> [TASK] Of the material below, only the lines from the line containing "intros Hs Hempty Hlen." down to the line containing "(run_spec ((FPut <$> l) ++ k)" belong in the answer, written out exactly.
^^^^^^^^
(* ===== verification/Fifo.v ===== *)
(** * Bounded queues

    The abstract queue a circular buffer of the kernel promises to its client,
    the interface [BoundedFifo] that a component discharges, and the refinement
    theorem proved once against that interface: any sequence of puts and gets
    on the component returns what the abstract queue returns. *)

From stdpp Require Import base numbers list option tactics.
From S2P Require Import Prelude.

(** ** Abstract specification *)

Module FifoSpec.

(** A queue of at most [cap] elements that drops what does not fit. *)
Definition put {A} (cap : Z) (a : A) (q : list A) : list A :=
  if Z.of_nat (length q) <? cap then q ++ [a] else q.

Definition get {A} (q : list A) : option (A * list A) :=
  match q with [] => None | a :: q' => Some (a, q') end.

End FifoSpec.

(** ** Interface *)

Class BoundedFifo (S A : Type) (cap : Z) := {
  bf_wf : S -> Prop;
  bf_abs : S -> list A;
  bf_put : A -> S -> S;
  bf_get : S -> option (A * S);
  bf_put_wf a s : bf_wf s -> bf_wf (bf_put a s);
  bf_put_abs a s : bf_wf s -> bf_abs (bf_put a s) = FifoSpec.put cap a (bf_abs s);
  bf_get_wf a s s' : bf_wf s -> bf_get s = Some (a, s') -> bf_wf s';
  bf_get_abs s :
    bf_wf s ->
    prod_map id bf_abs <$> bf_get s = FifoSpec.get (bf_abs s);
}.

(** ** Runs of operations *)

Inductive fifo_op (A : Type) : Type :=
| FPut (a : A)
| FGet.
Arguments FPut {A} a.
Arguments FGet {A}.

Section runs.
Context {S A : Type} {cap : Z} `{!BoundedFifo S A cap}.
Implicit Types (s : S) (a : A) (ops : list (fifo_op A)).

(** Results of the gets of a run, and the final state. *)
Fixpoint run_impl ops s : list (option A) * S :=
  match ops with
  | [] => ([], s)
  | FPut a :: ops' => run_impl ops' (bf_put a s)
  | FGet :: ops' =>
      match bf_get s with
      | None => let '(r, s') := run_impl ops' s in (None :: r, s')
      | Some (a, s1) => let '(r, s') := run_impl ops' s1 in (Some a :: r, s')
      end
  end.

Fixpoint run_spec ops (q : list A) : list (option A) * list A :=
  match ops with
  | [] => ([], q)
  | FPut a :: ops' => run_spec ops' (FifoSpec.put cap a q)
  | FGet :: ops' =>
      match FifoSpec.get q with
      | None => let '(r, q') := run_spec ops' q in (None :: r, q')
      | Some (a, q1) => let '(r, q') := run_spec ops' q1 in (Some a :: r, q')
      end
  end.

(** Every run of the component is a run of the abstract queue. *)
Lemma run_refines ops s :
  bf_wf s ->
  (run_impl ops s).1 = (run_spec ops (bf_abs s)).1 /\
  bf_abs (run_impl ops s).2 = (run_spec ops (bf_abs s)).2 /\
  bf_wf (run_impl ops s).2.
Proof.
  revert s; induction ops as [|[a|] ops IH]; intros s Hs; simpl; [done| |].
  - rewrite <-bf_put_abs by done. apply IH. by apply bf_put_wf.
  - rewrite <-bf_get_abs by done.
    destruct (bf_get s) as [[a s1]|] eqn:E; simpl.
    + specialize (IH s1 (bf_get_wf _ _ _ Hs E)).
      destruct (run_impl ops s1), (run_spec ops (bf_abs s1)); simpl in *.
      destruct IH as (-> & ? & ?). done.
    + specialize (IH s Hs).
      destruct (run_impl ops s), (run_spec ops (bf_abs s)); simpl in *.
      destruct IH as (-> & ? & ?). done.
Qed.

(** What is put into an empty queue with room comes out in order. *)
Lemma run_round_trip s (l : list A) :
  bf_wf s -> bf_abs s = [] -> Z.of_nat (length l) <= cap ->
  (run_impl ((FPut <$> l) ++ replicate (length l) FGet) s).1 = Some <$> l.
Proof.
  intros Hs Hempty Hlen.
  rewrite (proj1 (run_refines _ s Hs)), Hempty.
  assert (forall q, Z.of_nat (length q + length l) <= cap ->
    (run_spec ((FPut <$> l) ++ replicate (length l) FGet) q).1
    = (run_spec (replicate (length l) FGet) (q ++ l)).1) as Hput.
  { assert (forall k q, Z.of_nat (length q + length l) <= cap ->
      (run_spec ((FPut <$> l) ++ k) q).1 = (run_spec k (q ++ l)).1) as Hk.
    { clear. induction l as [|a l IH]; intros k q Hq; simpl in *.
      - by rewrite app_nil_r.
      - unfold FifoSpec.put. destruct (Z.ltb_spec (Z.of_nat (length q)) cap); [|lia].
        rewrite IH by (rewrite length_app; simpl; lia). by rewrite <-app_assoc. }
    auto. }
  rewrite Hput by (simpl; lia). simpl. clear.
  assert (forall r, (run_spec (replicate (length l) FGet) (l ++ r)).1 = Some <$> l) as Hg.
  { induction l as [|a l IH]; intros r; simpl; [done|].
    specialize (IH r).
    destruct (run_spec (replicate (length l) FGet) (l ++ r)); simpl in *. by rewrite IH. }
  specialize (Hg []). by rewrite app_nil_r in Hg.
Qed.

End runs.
^^^^^^^^
> [EXPECTED ANSWER]
  intros Hs Hempty Hlen.
  rewrite (proj1 (run_refines _ s Hs)), Hempty.
  assert (forall q, Z.of_nat (length q + length l) <= cap ->
    (run_spec ((FPut <$> l) ++ replicate (length l) FGet) q).1
    = (run_spec (replicate (length l) FGet) (q ++ l)).1) as Hput.
  { assert (forall k q, Z.of_nat (length q + length l) <= cap ->
      (run_spec ((FPut <$> l) ++ k) q).1 = (run_spec k (q ++ l)).1) as Hk.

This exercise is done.